((
(** X5.  If the shortest-path routine leaves some vertex of the graph as
    its own predecessor (as boost does for a vertex it does not reach),
    [get_costs] does not return, whatever the fuel: the walk of that
    vertex has no end, unless an earlier vertex already stopped the call. *)
Theorem get_costs_self_predecessor
        (dijkstra_shortest_paths : Graph -> Vertex -> list edge_cost * list Vertex)
        (fuel : nat) (x : Graph) (container : list Vertex) (v : Vertex)
        (Hv : v < num_vertices x)
        (Hp : nth v (snd (dijkstra_shortest_paths (gc_query x container)
                                                  (num_vertices x))) 0 = v) :
  is_returned (snd (get_costs dijkstra_shortest_paths fuel x container)) = false.
Proof.
  apply (get_costs_blocked dijkstra_shortest_paths fuel x container v Hv).
  intros a. unfold resolve. rewrite Hp, Hp.
  rewrite walk_stuck; [discriminate|exact Hp|lia].
Qed.

Lemma get_costs_self_predecessor_witness :
  is_returned (snd (Run.get_costs 9 (mkGraph 3 [(0, 1, 1%Z)]) [0])) = false.
Proof.
  exact (@get_costs_self_predecessor Reference.dijkstra_shortest_paths 9
           (mkGraph 3 [(0, 1, 1%Z)]) [0] 2 ltac:(simpl; lia)
           ltac:(vm_compute; reflexivity)).
Defined.

(** ** thorup_d on small pools, and the trials *)

Section SmallPools.

Variable RNG : Type.
Variable rng_seed : N -> RNG.
Variable rng_next : RNG -> N * RNG.
Variable dijkstra_shortest_paths : Graph -> Vertex -> list edge_cost * list Vertex.
Variable assert_connected : Graph -> bool.
Variable uninitialised : nat -> list edge_cost.

Local Abbreviation td_run_ := (td_run rng_next dijkstra_shortest_paths uninitialised).
Local Abbreviation thorup_d_ :=
  (thorup_d rng_next dijkstra_shortest_paths assert_connected uninitialised).
Local Abbreviation run_trials_ :=
  (run_trials rng_next dijkstra_shortest_paths assert_connected uninitialised).

Lemma td_loop_step m n synth (st : td_state RNG) :
  td_R st <> [] ->
  td_loop rng_next dijkstra_shortest_paths (S m) n synth st
  = td_loop rng_next dijkstra_shortest_paths m n synth
            (td_round rng_next dijkstra_shortest_paths n synth st).
Proof. intros HR. simpl. destruct (td_R st); [congruence|reflexivity]. Qed.

Lemma td_loop_done m n synth (st : td_state RNG) :
  td_R st = [] -> td_loop rng_next dijkstra_shortest_paths m n synth st = st.
Proof. intros HR. destruct m; simpl; [reflexivity|]. rewrite HR. reflexivity. Qed.

(** A pool no larger than [nperround] is taken whole in the first round,
    without a draw. *)
Lemma td_run_takes_all x rng n m :
  0 < num_vertices x -> 0 < m -> num_vertices x <= n ->
  td_F (td_run_ x rng n m) = vertices x
  /\ td_rng (td_run_ x rng n m) = rng
  /\ td_graph (td_run_ x rng n m)
     = wire_to (num_vertices x) (vertices x) (fst (add_vertex x)).
Proof.
  intros Hx Hm Hn. unfold td_run.
  cbn [ScopedSyntheticVertex.acquire add_vertex].
  destruct m as [|m]; [lia|].
  assert (HR : vertices x <> []).
  { unfold vertices. destruct (num_vertices x); [lia|discriminate]. }
  assert (Hlt : (n <? length (vertices x)) = false).
  { unfold vertices. rewrite length_seq. apply Nat.ltb_ge. exact Hn. }
  rewrite td_loop_step by exact HR.
  unfold td_round, td_sample. cbn [td_R td_F td_graph td_rng td_distances].
  rewrite Hlt. unfold td_search. cbn [td_R td_F td_graph td_rng td_distances].
  rewrite td_loop_done by reflexivity.
  cbn [td_R td_F td_graph td_rng td_distances app]. auto.
Qed.

(** With [nperround = 0] no round adds to [F]. *)
Lemma td_loop_no_sampling m synth : forall st : td_state RNG,
  td_F (td_loop rng_next dijkstra_shortest_paths m 0 synth st) = td_F st.
Proof.
  induction m as [|m IH]; intros st; simpl; [reflexivity|].
  destruct (td_R st) as [|h t] eqn:ER; [reflexivity|].
  rewrite IH. unfold td_round, td_sample. rewrite ER. simpl.
  destruct (td_R _); [reflexivity|].
  match goal with |- td_F (td_prune _ ?s) = _ =>
    destruct (td_prune_keeps rng_next s) as (_ & -> & _) end.
  reflexivity.
Qed.

Lemma td_run_no_sampling x rng n m :
  n = 0 \/ m = 0 -> td_F (td_run_ x rng n m) = [].
Proof.
  intros [->| ->]; unfold td_run; simpl.
  - rewrite td_loop_no_sampling. reflexivity.
  - reflexivity.
Qed.

Lemma thorup_d_returned x rng n m x' rng' s :
  thorup_d_ x rng n m = (x', rng', Returned s) ->
  fst s = td_F (td_run_ x rng n m).
Proof.
  unfold thorup_d. destruct (assert_connected x); simpl; [|discriminate].
  destruct (assert_connected (td_graph (td_run_ x rng n m))); simpl;
    [|discriminate].
  intros E; inversion E; reflexivity.
Qed.

(** Every solution of every trial satisfies what each call of [thorup_d]
    on [x] guarantees; the graph is handed on unchanged. *)
Lemma run_trials_all (Q : solution -> Prop) x n m :
  wf_graph x ->
  (forall rng x' rng' s, thorup_d_ x rng n m = (x', rng', Returned s) -> Q s) ->
  forall count rng,
    fst (fst (run_trials_ count x rng n m)) = x
    /\ forall l, snd (run_trials_ count x rng n m) = Returned l -> Forall Q l.
Proof.
  intros Hwf HQ. induction count as [|c IH]; intros rng; simpl.
  - split; [reflexivity|]. intros l E; inversion E; constructor.
  - pose proof (@thorup_d_restores RNG rng_next dijkstra_shortest_paths
                  assert_connected uninitialised x rng n m Hwf) as Hr.
    destruct (thorup_d_ x rng n m) as [[x1 rng1] [s|e|]] eqn:Et; simpl in Hr;
      subst x1; simpl; try (split; [reflexivity|discriminate]).
    destruct (IH rng1) as [Hg Hall].
    destruct (run_trials_ c x rng1 n m) as [[x2 rng2] [l2|e|]]; simpl in *;
      subst x2; (split; [reflexivity|]); try discriminate.
    intros l E; inversion E; subst. constructor; [eapply HQ; exact Et|].
    apply Hall; reflexivity.
Qed.

(** What the selector returns, through [best_of_trials]: the graph is the
    input again on every exit, and a returned sample is the sample of one
    of the trials. *)
Lemma best_of_trials_shape (Q : list Vertex -> Prop) fuel x k seed num_iter :
  wf_graph x ->
  (forall rng x' rng' s,
      thorup_d_ x rng (samples_per_round k (num_vertices x))
                (max_rounds (num_vertices x)) = (x', rng', Returned s) ->
      Q (fst s) /\ Forall (fun v => v < num_vertices x) (fst s)) ->
  let r := thorup_sample_mincost rng_seed rng_next dijkstra_shortest_paths
                                 assert_connected uninitialised
                                 fuel x k seed num_iter in
  (is_exit (snd r) = true -> fst r = x)
  /\ forall F a,
      snd r = Returned (F, a) ->
      Q F /\ Forall (fun v => v < num_vertices x) F
      /\ exists costs, snd (get_costs dijkstra_shortest_paths fuel x F)
                       = Returned (costs, a).
Proof.
  intros Hwf HQ. cbv zeta.
  rewrite thorup_sample_mincost_best_of_trials. unfold best_of_trials.
  destruct (run_trials_all
              (fun s => Q (fst s) /\ Forall (fun v => v < num_vertices x) (fst s))
              x (samples_per_round k (num_vertices x)) (max_rounds (num_vertices x))
              Hwf HQ (Nat.max 1 num_iter) (rng_seed seed)) as [Hg Hall].
  pose proof (run_trials_length rng_next dijkstra_shortest_paths assert_connected
                uninitialised (Nat.max 1 num_iter) x (rng_seed seed)
                (samples_per_round k (num_vertices x))
                (max_rounds (num_vertices x))) as Hlen.
  destruct (run_trials_ (Nat.max 1 num_iter) x (rng_seed seed)
                        (samples_per_round k (num_vertices x))
                        (max_rounds (num_vertices x)))
    as [[x1 rng1] [l|e|]]; simpl in Hg; subst x1; simpl;
    try (split; [reflexivity|discriminate]);
    try (split; [discriminate|discriminate]).
  destruct l as [|s l].
  { specialize (Hlen x rng1 [] eq_refl). destruct num_iter; simpl in Hlen; discriminate. }
  specialize (Hall _ eq_refl). rewrite Forall_forall in Hall.
  destruct (lowest_cost_spec s l) as [Hin _].
  destruct (Hall _ Hin) as [HQs Hrange].
  pose proof (@get_costs_restores dijkstra_shortest_paths fuel x
                (fst (lowest_cost s l)) Hwf Hrange) as Hrest.
  destruct (get_costs dijkstra_shortest_paths fuel x (fst (lowest_cost s l)))
    as [x2 [[costs a]|e|]] eqn:Eg; simpl in *.
  - split; [intros _; apply Hrest; reflexivity|].
    intros F a' E; inversion E; subst. rewrite Eg. simpl. eauto.
  - split; [intros _; apply Hrest; reflexivity|discriminate].
  - split; discriminate.
Qed.

End SmallPools.

Lemma samples_per_round_mono k n :
  1 <= k -> 1 <= n -> samples_per_round 1 n <= samples_per_round k n.
Proof.
  intros Hk Hn. unfold samples_per_round.
  apply Z2Nat.inj_le; try apply Z.log2_up_nonneg.
  apply Z.log2_up_le_mono. apply Z.pow_le_mono_r; lia.
Qed.

Lemma samples_per_round_covers k n :
  1 <= k -> 2 <= n -> n <= 357 -> n <= samples_per_round k n.
Proof.
  intros Hk Hlo Hhi.
  assert (H : forallb (fun i => i <=? samples_per_round 1 i) (seq 2 356) = true)
    by (vm_compute; reflexivity).
  rewrite forallb_forall in H.
  assert (Hin : In n (seq 2 356)) by (apply in_seq; lia).
  specialize (H n Hin). apply Nat.leb_le in H.
  pose proof (samples_per_round_mono k n Hk ltac:(lia)). lia.
Qed.

Lemma samples_per_round_zero n : samples_per_round 0 n = 0.
Proof.
  unfold samples_per_round. rewrite Nat.mul_0_r. reflexivity.
Qed.



(** X7.  On a graph with 2 to 357 vertices and [k >= 1] the number of
    samples per round, [ceil(42 k log2 n)], is at least the number of
    vertices, so every trial takes the whole pool: a sample returned by
    [thorup_sample_mincost] is the whole vertex set, in vertex order. *)
Theorem thorup_sample_mincost_small_graph
        (RNG : Type) (rng_seed : N -> RNG) (rng_next : RNG -> N * RNG)
        (dijkstra_shortest_paths : Graph -> Vertex -> list edge_cost * list Vertex)
        (assert_connected : Graph -> bool) (uninitialised : nat -> list edge_cost)
        (fuel : nat) (x : Graph) (k : nat) (seed : N) (num_iter : nat)
        (F : list Vertex) (a : list nat)
        (Hwf : wf_graph x) (Hk : 1 <= k)
        (Hlo : 2 <= num_vertices x) (Hhi : num_vertices x <= 357)
        (H : snd (thorup_sample_mincost rng_seed rng_next dijkstra_shortest_paths
                                        assert_connected uninitialised
                                        fuel x k seed num_iter)
             = Returned (F, a)) :
  F = vertices x.
Proof.
  destruct (best_of_trials_shape RNG rng_seed rng_next dijkstra_shortest_paths
              assert_connected uninitialised (fun F => F = vertices x)
              fuel x k seed num_iter Hwf) as [_ Hret].
  - intros rng x' rng' s Hs.
    apply thorup_d_returned in Hs.
    destruct (td_run_takes_all RNG rng_next dijkstra_shortest_paths uninitialised
                x rng (samples_per_round k (num_vertices x))
                (max_rounds (num_vertices x)))
      as (HF & _); [lia|apply max_rounds_pos; exact Hlo
                   |apply samples_per_round_covers; assumption|].
    rewrite Hs, HF. split; [reflexivity|].
    apply Forall_forall; intros v Hv; apply in_seq in Hv; lia.
  - destruct (Hret F a H) as [HF _]. exact HF.
Qed.

Lemma thorup_sample_mincost_small_graph_witness :
  [0; 1; 2; 3; 4] = vertices (Reference.path_graph 5 1%Z).
Proof.
  exact (@thorup_sample_mincost_small_graph
           Reference.RNG Reference.rng_seed Reference.rng_next
           Reference.dijkstra_shortest_paths Reference.assert_connected
           Reference.uninitialised 5 (Reference.path_graph 5 1%Z) 1 7%N 3
           [0; 1; 2; 3; 4] [0; 1; 2; 3; 4]
           path5_wf ltac:(lia) ltac:(simpl; lia) ltac:(simpl; lia)
           ltac:(vm_compute; reflexivity)).
Defined.

(** X8.  With [k = 0], or on a graph with a single vertex, no trial
    samples anything ([ceil(42 k log2 n)] samples per round, resp.
    [floor(3 log2 n)] rounds, are zero), and [get_costs] cannot return on
    the empty sample: [thorup_sample_mincost] never returns a result. *)
Theorem thorup_sample_mincost_no_sample
        (RNG : Type) (rng_seed : N -> RNG) (rng_next : RNG -> N * RNG)
        (dijkstra_shortest_paths : Graph -> Vertex -> list edge_cost * list Vertex)
        (assert_connected : Graph -> bool) (uninitialised : nat -> list edge_cost)
        (fuel : nat) (x : Graph) (k : nat) (seed : N) (num_iter : nat)
        (Hwf : wf_graph x) (Hx : 0 < num_vertices x)
        (Hdeg : k = 0 \/ num_vertices x = 1) :
  is_returned (snd (thorup_sample_mincost rng_seed rng_next dijkstra_shortest_paths
                                          assert_connected uninitialised
                                          fuel x k seed num_iter)) = false.
Proof.
  destruct (best_of_trials_shape RNG rng_seed rng_next dijkstra_shortest_paths
              assert_connected uninitialised (fun F => F = [])
              fuel x k seed num_iter Hwf) as [_ Hret].
  - intros rng x' rng' s Hs.
    apply thorup_d_returned in Hs. rewrite Hs.
    rewrite td_run_no_sampling; [split; [reflexivity|constructor]|].
    destruct Hdeg as [->|E]; [left; apply samples_per_round_zero|].
    right. rewrite E. reflexivity.
  - destruct (snd (thorup_sample_mincost rng_seed rng_next dijkstra_shortest_paths
                     assert_connected uninitialised fuel x k seed num_iter))
      as [[F a]|e|]; try reflexivity.
    destruct (Hret F a eq_refl) as (-> & _ & costs & Hg).
    pose proof (get_costs_nothing_to_find dijkstra_shortest_paths fuel x Hx) as Hno.
    rewrite Hg in Hno. discriminate.
Qed.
))
Work task
In the material above, how many lines contain the string "induction"? Respond with that number by itself.

Solved exercise
2